- The Washington Times - Tuesday, December 28, 2004

BAGHDAD — With car bombs, assassinations and raids on police stations, insurgents and terrorists killed at least 25 persons, including Iraqi policemen and a deputy governor, mostly across the volatile Sunni Triangle yesterday, and a militant group said it executed eight Iraqi employees of a U.S. security company.

The string of attacks — including one in which 12 policemen’s throats were slit at their station — were the latest by the insurgency and terrorists targeting Iraqis working with the American military or the U.S.-backed government ahead of the Jan. 30 national elections.

Brig. Gen. Jeffery Hammond, assistant brigade commander in the 1st Cavalry Division that controls Baghdad, said attacks by insurgents are expected to escalate in the run-up to the elections.

“We anticipate that the enemy will [continue with] attacks, intimidation, assassinations and other messages designed to destroy life in Baghdad,” Gen. Hammond said, adding that Iraqi security forces will bear the brunt of providing security for the elections and that U.S. troops will back them up only if needed.

Shi’ite Muslims, who make up about 60 percent of Iraq’s population, have been strong supporters of the elections, which they expect will reverse the longtime domination of the Sunni minority. The insurgency is thought to draw most of its support from Sunnis, who made up most of Saddam Hussein’s Ba’ath Party.

Near the deposed dictator’s hometown of Tikrit, terrorists attacked a police station, overwhelmed 12 Iraqi policemen there, slit their throats and then blew up the building, said Lt. Col. Saad Hmoud, a local police official.

The deputy governor of the restive Anbar province, Moayyad Hardan al-Issawi, was assassinated near Ramadi, east of Baghdad, police official Abdel Qader al-Kubeisy said.

The men who shot him left a statement next to his body: “This is the fate of everyone who deals with the American troops.”

The statement was signed by the group Mujahedeen al-Anbar, or “holy warriors of Anbar.”

Such flagrant attacks appear designed to cause panic among Iraqi officials and security forces and to provoke a sectarian conflict between Shi’ites and Sunnis.

Militants released a videotape yesterday, saying they have executed eight and will release two Iraqis who were employed by the Sandi Group, a U.S. security company, and had been held hostage since Dec. 13. The claim could not be verified independently.

The terrorists claiming to represent three Iraqi militant groups — the Mujahedeen Army, the Black Banner Brigade and the Mutassim Bellah Brigade — said in the tape that “the eight have been executed because it was proven that they were supporting the occupational army.”

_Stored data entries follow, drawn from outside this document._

(* ===== verification/Trade.v ===== *)
(** * Trade: trading between two players

    Models [src/SOURCE/Server/Trade.h] and [Trade.cpp] (the transactions of an
    instance) and the handlers of [trade.start], [trade.items],
    [trade.currency], [trade.offer], [trade.accept] and [trade.cancel] of
    [query/TradeHandlers.cpp].

    - The state is one instance: its players (keys of [traders], one per
      [CreatureInstance*]), their character data, the transactions of [tradesys]
      and what has been sent. [charPtr] is a key of [characters], so that two
      creatures may share a character.
    - [otherPlayerData] always points to the other of the two players of the
      same transaction and is not stored.
    - A NULL or dangling pointer that is dereferenced makes the operation
      [None].
    - [ActivateActionAbilities] hands an item to the ability code, which is not
      modelled: it is recorded in [out]. *)

From stdpp Require Import sorting.
From S2P Require Import Prelude ByteBuffer Messages Text Items Inventory InventoryStock InventoryRemove.

(** ** Data *)

Record Trader := mkTrader {
  CreatureID : Z;
  activeLootID : Z;
  copper : Z;
  charPtr : Z;
  simulatorPtr : option Z;
  actInst : bool
}.

Definition set_activeLootID (id : Z) (c : Trader) : Trader :=
  mkTrader (CreatureID c) id (copper c) (charPtr c) (simulatorPtr c) (actInst c).
Definition add_copper (n : Z) (c : Trader) : Trader :=
  mkTrader (CreatureID c) (activeLootID c) (i32 (copper c + n)) (charPtr c) (simulatorPtr c) (actInst c).

Record CharacterData := mkCharacter { inventory : InventoryManager; pendingChanges : Z }.

Record TradePlayerData := mkPlayer {
  selfPlayerID : Z;
  itemList : list InventorySlot;
  coin : Z;
  accepted : bool;
  cInst : option Z;
  tradeWindowOpen : bool
}.

Definition TradePlayerData_Clear : TradePlayerData := mkPlayer 0 [] 0 false None false.
Definition SetAccepted (status : bool) (p : TradePlayerData) : TradePlayerData :=
  mkPlayer (selfPlayerID p) (itemList p) (coin p) status (cInst p) (tradeWindowOpen p).
Definition SetCoin (amount : Z) (p : TradePlayerData) : TradePlayerData :=
  mkPlayer (selfPlayerID p) (itemList p) amount (accepted p) (cInst p) (tradeWindowOpen p).
Definition set_itemList (l : list InventorySlot) (p : TradePlayerData) : TradePlayerData :=
  mkPlayer (selfPlayerID p) l (coin p) (accepted p) (cInst p) (tradeWindowOpen p).
Definition set_player (id : Z) (ptr : Z) (p : TradePlayerData) : TradePlayerData :=
  mkPlayer id (itemList p) (coin p) (accepted p) (Some ptr) (tradeWindowOpen p).
Definition open_window (p : TradePlayerData) : TradePlayerData :=
  mkPlayer (selfPlayerID p) (itemList p) (coin p) (accepted p) (cInst p) true.

(** [player[0]] is [origin], [player[1]] is [target]. *)
Record TradeTransaction := mkTransaction {
  init : bool;
  player0 : TradePlayerData;
  player1 : TradePlayerData
}.

(** [player[i]], with [false] for 0 and [true] for 1. *)
Definition player (t : TradeTransaction) (i : bool) : TradePlayerData :=
  if i then player1 t else player0 t.
Definition upd_player (i : bool) (f : TradePlayerData -> TradePlayerData) (t : TradeTransaction)
    : TradeTransaction :=
  if i then mkTransaction (init t) (player0 t) (f (player1 t))
  else mkTransaction (init t) (f (player0 t)) (player1 t).

Definition TradeTransaction_Clear : TradeTransaction :=
  mkTransaction false TradePlayerData_Clear TradePlayerData_Clear.
Definition GetPlayerData (t : TradeTransaction) (playerID : Z) : option bool :=
  if playerID =? selfPlayerID (player0 t) then Some false
  else if playerID =? selfPlayerID (player1 t) then Some true else None.
Definition MutualAccept (t : TradeTransaction) : bool := accepted (player0 t) && accepted (player1 t).
Definition SetPlayers (initID initPlayer targetID targetPlayer : Z) (t : TradeTransaction)
    : TradeTransaction :=
  upd_player true (set_player targetID targetPlayer)
    (upd_player false (set_player initID initPlayer) t).

(** A packet for a simulator, or an item handed to
    [SimulatorThread::ActivateActionAbilities]. *)
Inductive Output := Packet (simulator : Z) (buffer : list Z) | Activate (simulator : Z) (IID : Z).

Record World := mkWorld {
  traders : gmap Z Trader;
  characters : gmap Z CharacterData;
  PlayerList : list Z;
  tradeList : gmap Z TradeTransaction;
  mItemUseInProgress : gmap Z bool;
  out : list Output
}.

Definition upd_trader (ptr : Z) (f : Trader -> Trader) (w : World) : World :=
  mkWorld (alter f ptr (traders w)) (characters w) (PlayerList w) (tradeList w)
    (mItemUseInProgress w) (out w).
Definition set_character (ptr : Z) (c : CharacterData) (w : World) : World :=
  mkWorld (traders w) (<[ptr := c]> (characters w)) (PlayerList w) (tradeList w)
    (mItemUseInProgress w) (out w).
Definition set_tradeList (l : gmap Z TradeTransaction) (w : World) : World :=
  mkWorld (traders w) (characters w) (PlayerList w) l (mItemUseInProgress w) (out w).
Definition emit (o : Output) (w : World) : World :=
  mkWorld (traders w) (characters w) (PlayerList w) (tradeList w) (mItemUseInProgress w) (out w ++ [o]).
Definition upd_trade (tradeID : Z) (f : TradeTransaction -> TradeTransaction) (w : World) : World :=
  set_tradeList (alter f tradeID (tradeList w)) w.

(** Nothing is sent to a NULL simulator. *)
Definition SendToOneSimulator (buffer : list Z) (simPtr : option Z) (w : World) : World :=
  match simPtr with None => w | Some s => emit (Packet s buffer) w end.

(** ** Transactions *)

Definition takes_part (playerID : Z) (t : TradeTransaction) : bool :=
  (selfPlayerID (player0 t) =? playerID) || (selfPlayerID (player1 t) =? playerID).

(** The keys of a [std::map] in order. *)
Definition sorted_keys (l : gmap Z TradeTransaction) : list Z := merge_sort Z.le (elements (dom l)).

(** The key of the first transaction the player takes part in. *)
Definition GetExistingTradeForPlayer (l : gmap Z TradeTransaction) (playerID : Z) : option Z :=
  head (List.filter (fun id => match l !! id with Some t => takes_part playerID t | None => false end)
          (sorted_keys l)).

(** [tradeList[playerID]], created and cleared when it is new. *)
Definition GetNewTransaction (w : World) (playerID : Z) : TradeTransaction * World :=
  let t := match tradeList w !! playerID with
           | Some t => if init t then t else TradeTransaction_Clear
           | None => TradeTransaction_Clear
           end in
  (t, set_tradeList (<[playerID := t]> (tradeList w)) w).

Definition RemoveTransaction (tradeID : Z) (w : World) : World :=
  set_tradeList (delete tradeID (tradeList w)) w.

(** [_handleTradeMsg] with an event, and with the reason of a closed trade. *)
Definition trade_event (traderID event : Z) : list Z :=
  seal (PutByte 51 ++ PutShort 0 ++ PutInteger traderID ++ PutByte event).
Definition trade_closed (traderID reason : Z) : list Z :=
  seal (PutByte 51 ++ PutShort 0 ++ PutInteger traderID ++
        PutByte TradeEventTypes_REQUEST_CLOSED ++ PutByte reason).

(** The result -1 is left to the callers. *)
Definition CancelTransaction (playerID tradeID : Z) (w : World) : option World :=
  match tradeList w !! tradeID with
  | None => Some w
  | Some t =>
      let playerID := if playerID =? selfPlayerID (player1 t) then selfPlayerID (player0 t) else playerID in
      let buffer := trade_closed playerID CloseReasons_CANCELED in
      p0 ← cInst (player0 t); c0 ← traders w !! p0;
      p1 ← cInst (player1 t); c1 ← traders w !! p1;
      let w1 := SendToOneSimulator buffer (simulatorPtr c1) (SendToOneSimulator buffer (simulatorPtr c0) w) in
      Some (RemoveTransaction tradeID
              (upd_trader p1 (set_activeLootID 0) (upd_trader p0 (set_activeLootID 0) w1)))
  end.

(** ** Queries *)

Module QueryErrorMsg.
Definition GENERIC : Z := -1.
Definition INVALIDITEM : Z := -7.
Definition INVALIDOBJ : Z := -9.
Definition TRADENOTFOUND : Z := -12.
Definition TRADENOTOPENED : Z := -13.
Definition TRADEBUSY : Z := -25.
Definition SELFBUSYSKILL : Z := -27.
Definition OTHERBUSYSKILL : Z := -28.
End QueryErrorMsg.
Import QueryErrorMsg.

Definition GetErrorString (error : Z) : string :=
  switch error
    [(-1, "Server error.");
     (-2, "Not enough free inventory space.");
     (-3, "Creature does not have any loot.");
     (-4, "You cannot loot this creature.");
     (-5, "That item no longer exists as loot.");
     (-6, "Unable to create inventory item.");
     (-7, "Item not found in server database.");
     (-8, "You are missing a required item.");
     (-9, "Could not find object.");
     (-10, "Too far away to interact.");
     (-11, "You do not have enough coin.");
     (-12, "You are not conducting a trade.");
     (-13, "The other player has not accepted the trade request yet. Remove any items from the trade and try again.");
     (-20, "The prop could not be found.");
     (-21, "Prop location is off limits.");
     (-22, "The prop references an invalid ATS.");
     (-23, "You may not edit props by other players.");
     (-24, "The prop cannot be assigned a blank asset name.");
     (-25, "That player is busy with a trade.");
     (-27, "You cannot trade while casting spells or interacting with quest objects.");
     (-28, "That player is busy performing a spell or interaction.")]%string
    "Server error: undefined"%string.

The other two will be released because of lack of evidence, a statement read by one of the terrorists said.

In other strikes yesterday, a car bomb killed five Iraqi national guardsmen and injured 26 near Baqouba, a town 35 miles northeast of Baghdad, after the paramilitary troops cordoned off an area in order to disarm a roadside bomb, said U.S. Maj. Neal O’Brien.

In Baqouba, gunmen assassinated Capt. Na’em Muhanad Abdullah, a local police commander, and wounded three men, a spokesman said.

Elsewhere yesterday, a car bomb exploded in the village of Muradiya, about 20 miles northeast of Baghdad, killing five civilians and wounding dozens, said Ahmed Fouad, a doctor in the Baqouba General Hospital.